EXERCISE OBJECTIVE: Report the count of lines containing the word "amended" in the entries below, and nothing more.

RECORDS SHOWN:

*** Begin section ***

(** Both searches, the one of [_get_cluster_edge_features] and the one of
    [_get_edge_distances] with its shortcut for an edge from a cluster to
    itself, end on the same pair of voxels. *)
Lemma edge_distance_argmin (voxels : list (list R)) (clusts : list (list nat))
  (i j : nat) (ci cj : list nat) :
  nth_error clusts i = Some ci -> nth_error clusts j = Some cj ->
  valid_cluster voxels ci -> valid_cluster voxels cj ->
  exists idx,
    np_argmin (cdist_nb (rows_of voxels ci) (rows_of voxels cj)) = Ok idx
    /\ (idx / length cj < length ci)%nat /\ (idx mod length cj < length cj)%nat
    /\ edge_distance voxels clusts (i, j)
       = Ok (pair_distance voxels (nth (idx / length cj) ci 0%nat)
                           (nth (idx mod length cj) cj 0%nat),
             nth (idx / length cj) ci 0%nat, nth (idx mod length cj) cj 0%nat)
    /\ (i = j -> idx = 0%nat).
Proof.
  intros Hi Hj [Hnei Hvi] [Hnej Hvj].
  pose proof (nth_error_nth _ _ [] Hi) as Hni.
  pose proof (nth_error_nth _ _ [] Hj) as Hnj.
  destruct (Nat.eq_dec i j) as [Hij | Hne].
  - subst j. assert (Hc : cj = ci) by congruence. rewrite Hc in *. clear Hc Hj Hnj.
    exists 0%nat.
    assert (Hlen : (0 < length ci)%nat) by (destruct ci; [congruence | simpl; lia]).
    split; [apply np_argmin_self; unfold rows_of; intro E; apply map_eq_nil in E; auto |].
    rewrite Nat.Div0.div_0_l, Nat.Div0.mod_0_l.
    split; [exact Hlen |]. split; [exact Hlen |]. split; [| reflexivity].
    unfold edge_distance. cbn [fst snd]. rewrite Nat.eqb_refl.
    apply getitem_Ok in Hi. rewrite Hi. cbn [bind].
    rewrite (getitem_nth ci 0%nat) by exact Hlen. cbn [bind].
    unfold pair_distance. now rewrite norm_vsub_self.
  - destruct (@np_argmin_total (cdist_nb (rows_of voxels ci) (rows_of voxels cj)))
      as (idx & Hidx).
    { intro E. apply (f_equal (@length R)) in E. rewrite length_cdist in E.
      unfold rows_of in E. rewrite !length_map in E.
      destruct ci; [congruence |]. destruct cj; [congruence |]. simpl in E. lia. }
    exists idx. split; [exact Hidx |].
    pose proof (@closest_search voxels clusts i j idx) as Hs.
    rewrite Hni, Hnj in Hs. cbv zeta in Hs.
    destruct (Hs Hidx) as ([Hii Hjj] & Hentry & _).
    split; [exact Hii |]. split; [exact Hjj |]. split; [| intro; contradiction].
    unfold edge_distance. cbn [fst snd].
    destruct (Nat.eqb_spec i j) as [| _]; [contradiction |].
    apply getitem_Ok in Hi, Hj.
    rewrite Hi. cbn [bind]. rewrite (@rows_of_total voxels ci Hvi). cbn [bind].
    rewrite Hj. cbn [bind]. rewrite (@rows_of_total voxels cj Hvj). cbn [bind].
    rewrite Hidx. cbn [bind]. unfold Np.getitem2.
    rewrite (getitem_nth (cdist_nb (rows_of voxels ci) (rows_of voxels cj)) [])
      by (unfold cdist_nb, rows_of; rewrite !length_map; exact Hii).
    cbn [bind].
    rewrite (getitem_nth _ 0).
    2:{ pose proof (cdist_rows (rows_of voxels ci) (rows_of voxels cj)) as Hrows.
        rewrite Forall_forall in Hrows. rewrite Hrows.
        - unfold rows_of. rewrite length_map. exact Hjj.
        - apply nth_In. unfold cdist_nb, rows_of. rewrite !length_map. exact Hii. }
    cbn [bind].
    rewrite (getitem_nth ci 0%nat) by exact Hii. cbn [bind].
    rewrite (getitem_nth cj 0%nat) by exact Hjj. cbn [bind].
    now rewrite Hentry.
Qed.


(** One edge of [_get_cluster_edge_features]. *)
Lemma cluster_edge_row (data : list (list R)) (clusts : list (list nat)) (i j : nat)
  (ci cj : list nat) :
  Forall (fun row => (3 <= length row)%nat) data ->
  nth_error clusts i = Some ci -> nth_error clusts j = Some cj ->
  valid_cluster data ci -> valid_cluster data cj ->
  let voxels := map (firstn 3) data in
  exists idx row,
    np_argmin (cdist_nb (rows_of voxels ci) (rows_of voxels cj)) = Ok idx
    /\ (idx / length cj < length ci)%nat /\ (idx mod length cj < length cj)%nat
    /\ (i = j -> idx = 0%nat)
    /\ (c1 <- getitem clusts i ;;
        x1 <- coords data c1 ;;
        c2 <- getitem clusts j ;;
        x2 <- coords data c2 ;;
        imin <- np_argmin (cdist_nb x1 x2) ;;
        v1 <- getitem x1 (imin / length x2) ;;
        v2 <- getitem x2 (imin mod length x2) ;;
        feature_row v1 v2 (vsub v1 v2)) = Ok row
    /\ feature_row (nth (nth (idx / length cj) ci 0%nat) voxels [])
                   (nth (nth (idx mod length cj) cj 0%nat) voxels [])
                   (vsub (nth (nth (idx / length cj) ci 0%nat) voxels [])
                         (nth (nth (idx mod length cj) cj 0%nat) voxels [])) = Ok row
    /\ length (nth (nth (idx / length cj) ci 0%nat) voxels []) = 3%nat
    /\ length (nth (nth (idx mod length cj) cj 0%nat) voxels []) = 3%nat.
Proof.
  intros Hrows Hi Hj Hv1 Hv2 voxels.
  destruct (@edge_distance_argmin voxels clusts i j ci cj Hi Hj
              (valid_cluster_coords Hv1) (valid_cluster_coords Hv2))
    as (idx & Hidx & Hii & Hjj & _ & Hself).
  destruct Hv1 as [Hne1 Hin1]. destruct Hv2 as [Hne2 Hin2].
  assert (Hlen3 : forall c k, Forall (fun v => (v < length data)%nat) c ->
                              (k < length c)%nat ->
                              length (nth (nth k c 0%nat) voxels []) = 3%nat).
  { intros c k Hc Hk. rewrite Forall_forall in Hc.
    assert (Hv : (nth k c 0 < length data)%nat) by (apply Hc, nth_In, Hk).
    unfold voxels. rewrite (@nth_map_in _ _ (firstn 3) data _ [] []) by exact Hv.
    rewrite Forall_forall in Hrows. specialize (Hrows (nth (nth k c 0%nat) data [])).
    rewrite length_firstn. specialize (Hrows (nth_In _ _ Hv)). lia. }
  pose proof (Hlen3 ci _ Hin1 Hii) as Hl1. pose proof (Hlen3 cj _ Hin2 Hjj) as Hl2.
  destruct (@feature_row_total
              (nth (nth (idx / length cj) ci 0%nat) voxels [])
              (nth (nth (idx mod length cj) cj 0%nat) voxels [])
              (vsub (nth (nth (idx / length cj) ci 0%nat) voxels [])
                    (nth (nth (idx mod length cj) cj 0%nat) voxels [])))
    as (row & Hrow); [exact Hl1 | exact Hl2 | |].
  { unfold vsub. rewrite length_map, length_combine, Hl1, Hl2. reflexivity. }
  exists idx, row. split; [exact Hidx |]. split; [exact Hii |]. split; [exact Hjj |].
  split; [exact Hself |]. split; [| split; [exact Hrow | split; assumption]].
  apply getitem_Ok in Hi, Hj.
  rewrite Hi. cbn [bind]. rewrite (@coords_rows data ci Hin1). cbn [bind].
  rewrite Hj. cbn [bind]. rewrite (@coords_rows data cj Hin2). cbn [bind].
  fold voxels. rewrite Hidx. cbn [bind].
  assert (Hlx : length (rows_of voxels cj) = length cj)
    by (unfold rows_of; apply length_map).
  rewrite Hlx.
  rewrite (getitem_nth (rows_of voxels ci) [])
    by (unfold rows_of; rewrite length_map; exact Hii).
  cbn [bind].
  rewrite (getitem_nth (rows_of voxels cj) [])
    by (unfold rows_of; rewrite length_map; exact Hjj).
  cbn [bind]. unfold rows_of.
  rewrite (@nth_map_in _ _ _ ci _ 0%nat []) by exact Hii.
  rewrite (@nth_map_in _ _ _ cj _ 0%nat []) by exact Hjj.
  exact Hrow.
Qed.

*** End section ***
*** Begin section ***

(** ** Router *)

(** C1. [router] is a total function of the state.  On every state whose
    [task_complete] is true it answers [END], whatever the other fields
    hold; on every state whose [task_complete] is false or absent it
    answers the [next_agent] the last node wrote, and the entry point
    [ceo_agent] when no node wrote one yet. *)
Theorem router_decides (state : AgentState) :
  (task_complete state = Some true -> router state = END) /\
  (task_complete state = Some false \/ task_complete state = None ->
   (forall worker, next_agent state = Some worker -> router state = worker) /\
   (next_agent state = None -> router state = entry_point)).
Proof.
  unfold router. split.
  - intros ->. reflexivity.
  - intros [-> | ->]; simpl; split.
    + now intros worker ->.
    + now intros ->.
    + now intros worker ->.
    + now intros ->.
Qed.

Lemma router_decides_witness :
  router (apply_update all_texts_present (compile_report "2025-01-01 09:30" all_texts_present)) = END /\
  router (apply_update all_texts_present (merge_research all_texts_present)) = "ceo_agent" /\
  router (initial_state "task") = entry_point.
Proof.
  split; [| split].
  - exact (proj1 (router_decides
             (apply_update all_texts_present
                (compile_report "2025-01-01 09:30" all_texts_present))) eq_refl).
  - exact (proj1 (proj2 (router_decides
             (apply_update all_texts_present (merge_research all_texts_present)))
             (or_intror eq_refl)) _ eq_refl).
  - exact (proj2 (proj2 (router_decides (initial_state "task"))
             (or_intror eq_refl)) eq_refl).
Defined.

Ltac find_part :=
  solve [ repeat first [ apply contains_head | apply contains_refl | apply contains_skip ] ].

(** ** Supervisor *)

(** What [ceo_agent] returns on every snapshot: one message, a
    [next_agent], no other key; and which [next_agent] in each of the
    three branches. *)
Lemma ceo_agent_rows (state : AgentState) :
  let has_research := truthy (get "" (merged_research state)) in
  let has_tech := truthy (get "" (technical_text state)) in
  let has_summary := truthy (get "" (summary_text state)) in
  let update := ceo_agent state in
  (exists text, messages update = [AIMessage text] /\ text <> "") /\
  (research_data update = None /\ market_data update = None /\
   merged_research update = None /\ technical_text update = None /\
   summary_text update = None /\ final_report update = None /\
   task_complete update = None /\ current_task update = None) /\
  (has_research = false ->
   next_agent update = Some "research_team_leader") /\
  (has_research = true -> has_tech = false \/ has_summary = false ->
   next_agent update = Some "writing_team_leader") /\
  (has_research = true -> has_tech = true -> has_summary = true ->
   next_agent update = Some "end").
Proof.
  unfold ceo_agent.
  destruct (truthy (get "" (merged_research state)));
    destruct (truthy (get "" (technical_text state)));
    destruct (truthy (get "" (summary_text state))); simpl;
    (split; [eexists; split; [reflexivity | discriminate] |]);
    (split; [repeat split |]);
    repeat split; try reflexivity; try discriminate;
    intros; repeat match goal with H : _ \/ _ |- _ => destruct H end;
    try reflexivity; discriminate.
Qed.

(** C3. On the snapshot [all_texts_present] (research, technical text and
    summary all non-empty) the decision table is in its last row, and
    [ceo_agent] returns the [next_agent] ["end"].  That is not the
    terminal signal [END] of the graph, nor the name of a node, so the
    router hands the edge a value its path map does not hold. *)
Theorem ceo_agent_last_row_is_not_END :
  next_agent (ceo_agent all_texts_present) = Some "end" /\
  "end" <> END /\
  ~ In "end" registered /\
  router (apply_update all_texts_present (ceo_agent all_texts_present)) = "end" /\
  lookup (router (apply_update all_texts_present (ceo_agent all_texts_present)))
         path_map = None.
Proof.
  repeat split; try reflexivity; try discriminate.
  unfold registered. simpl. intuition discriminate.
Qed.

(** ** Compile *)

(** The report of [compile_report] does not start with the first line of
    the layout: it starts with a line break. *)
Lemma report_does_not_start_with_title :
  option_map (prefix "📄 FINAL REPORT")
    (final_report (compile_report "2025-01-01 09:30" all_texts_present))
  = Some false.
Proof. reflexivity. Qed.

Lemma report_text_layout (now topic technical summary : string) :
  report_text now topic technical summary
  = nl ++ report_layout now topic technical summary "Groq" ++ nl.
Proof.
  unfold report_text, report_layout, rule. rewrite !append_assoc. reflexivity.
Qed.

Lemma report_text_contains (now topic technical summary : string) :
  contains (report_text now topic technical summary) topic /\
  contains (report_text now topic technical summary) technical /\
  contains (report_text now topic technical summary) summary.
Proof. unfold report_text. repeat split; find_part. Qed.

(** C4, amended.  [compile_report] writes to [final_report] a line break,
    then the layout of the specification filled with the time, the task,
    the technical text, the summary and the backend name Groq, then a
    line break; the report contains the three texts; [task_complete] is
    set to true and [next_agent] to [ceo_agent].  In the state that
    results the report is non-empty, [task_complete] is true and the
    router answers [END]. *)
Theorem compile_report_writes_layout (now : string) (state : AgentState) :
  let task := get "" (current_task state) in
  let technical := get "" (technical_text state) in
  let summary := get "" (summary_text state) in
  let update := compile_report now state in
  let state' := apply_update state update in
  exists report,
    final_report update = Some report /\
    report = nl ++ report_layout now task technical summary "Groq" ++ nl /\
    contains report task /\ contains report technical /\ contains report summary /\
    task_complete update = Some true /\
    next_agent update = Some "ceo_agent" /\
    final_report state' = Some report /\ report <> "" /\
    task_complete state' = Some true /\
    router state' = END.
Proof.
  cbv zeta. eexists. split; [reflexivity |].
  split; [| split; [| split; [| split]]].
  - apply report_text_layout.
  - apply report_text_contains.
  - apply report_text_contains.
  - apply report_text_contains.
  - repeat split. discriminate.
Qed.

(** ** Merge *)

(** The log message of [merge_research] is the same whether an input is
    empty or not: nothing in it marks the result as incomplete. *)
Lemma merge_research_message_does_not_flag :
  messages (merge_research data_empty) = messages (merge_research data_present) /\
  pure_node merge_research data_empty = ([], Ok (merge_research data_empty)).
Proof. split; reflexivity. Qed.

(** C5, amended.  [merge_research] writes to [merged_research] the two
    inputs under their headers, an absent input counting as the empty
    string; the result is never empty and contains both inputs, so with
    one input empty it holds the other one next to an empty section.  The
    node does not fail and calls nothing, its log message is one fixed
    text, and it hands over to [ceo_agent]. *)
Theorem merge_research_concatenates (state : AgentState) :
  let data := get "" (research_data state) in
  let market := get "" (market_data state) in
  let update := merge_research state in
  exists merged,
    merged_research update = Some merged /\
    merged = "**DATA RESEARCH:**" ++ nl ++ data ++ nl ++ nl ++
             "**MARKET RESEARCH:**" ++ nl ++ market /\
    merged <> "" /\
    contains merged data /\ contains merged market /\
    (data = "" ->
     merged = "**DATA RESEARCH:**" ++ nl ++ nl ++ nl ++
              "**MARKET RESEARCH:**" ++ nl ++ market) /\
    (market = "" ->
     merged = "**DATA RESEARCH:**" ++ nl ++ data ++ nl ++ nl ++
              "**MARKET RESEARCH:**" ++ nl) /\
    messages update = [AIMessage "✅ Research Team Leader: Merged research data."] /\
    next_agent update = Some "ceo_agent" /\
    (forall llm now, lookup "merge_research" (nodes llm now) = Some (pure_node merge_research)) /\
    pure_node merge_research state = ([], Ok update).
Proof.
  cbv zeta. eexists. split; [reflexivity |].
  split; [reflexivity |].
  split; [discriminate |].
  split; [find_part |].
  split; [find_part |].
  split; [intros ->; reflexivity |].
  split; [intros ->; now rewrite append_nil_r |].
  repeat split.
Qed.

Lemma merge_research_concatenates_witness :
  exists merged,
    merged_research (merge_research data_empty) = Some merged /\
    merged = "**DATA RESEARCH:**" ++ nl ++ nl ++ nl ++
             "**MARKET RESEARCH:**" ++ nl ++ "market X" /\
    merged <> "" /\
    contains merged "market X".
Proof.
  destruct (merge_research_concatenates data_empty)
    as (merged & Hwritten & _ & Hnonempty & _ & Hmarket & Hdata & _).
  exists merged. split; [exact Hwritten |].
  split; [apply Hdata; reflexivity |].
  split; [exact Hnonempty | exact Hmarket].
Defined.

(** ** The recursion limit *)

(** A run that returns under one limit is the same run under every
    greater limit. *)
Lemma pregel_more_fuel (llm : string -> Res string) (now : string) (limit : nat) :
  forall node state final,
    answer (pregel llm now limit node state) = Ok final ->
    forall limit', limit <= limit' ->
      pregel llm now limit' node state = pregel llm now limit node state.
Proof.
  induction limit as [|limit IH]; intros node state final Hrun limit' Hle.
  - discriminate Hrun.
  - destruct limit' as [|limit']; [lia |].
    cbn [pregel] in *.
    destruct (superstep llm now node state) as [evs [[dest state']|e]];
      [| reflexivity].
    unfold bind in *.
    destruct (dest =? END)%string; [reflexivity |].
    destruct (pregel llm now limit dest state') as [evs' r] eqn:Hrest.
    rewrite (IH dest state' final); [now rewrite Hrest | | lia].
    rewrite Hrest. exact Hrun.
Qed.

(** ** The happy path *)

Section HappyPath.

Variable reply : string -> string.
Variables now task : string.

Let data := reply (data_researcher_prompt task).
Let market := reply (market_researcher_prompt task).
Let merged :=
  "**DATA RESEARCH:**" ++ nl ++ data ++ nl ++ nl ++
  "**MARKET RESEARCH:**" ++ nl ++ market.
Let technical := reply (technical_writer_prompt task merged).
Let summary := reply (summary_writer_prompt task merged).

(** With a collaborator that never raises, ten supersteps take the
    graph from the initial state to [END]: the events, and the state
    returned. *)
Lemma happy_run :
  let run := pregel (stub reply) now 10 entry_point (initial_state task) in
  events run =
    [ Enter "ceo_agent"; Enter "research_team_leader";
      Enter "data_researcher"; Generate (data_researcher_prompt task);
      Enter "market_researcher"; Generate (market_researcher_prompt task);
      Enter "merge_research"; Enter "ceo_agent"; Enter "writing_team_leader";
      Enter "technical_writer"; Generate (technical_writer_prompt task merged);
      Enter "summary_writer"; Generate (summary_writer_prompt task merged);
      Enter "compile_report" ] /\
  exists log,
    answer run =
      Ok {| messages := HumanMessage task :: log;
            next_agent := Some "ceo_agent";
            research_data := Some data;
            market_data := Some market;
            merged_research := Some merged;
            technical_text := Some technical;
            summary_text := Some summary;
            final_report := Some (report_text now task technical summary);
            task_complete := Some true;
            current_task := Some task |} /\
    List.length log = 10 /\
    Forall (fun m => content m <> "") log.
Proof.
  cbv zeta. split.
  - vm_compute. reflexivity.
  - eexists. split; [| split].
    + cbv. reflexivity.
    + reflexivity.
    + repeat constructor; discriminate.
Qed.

*** End section ***
*** Begin section ***

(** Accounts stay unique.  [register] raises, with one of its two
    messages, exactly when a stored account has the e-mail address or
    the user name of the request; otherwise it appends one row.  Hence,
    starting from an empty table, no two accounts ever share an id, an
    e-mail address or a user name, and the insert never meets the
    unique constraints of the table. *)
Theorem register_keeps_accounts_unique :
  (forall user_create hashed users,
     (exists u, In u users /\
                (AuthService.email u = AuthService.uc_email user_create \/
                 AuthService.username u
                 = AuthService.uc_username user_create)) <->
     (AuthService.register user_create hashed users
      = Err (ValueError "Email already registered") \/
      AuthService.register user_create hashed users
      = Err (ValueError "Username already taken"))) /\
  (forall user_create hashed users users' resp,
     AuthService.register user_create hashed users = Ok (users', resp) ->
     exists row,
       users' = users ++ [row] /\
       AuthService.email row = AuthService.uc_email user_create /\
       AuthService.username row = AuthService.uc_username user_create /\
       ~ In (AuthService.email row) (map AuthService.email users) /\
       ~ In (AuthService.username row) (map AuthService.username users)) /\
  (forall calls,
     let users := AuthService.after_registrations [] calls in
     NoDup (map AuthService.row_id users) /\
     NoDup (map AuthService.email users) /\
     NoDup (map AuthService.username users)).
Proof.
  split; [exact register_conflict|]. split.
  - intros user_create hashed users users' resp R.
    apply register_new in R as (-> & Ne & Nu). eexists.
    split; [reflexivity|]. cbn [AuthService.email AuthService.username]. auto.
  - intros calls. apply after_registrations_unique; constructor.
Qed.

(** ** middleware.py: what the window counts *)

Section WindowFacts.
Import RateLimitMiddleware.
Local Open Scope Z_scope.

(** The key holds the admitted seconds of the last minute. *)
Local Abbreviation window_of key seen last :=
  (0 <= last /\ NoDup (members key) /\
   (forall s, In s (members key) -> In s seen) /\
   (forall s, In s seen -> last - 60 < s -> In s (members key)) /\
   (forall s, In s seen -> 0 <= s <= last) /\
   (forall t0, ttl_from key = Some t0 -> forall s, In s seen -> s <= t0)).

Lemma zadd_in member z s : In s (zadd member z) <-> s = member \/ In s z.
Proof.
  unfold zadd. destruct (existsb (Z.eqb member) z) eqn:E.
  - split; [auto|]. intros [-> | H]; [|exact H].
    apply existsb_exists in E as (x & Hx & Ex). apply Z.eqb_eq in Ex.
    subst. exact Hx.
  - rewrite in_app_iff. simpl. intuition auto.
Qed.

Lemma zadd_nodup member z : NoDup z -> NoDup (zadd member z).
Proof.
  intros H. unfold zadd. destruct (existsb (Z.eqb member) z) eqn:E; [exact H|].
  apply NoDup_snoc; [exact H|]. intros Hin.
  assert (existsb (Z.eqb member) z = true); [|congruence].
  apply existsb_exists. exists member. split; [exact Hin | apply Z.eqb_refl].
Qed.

*** End section ***

SOLUTION: 2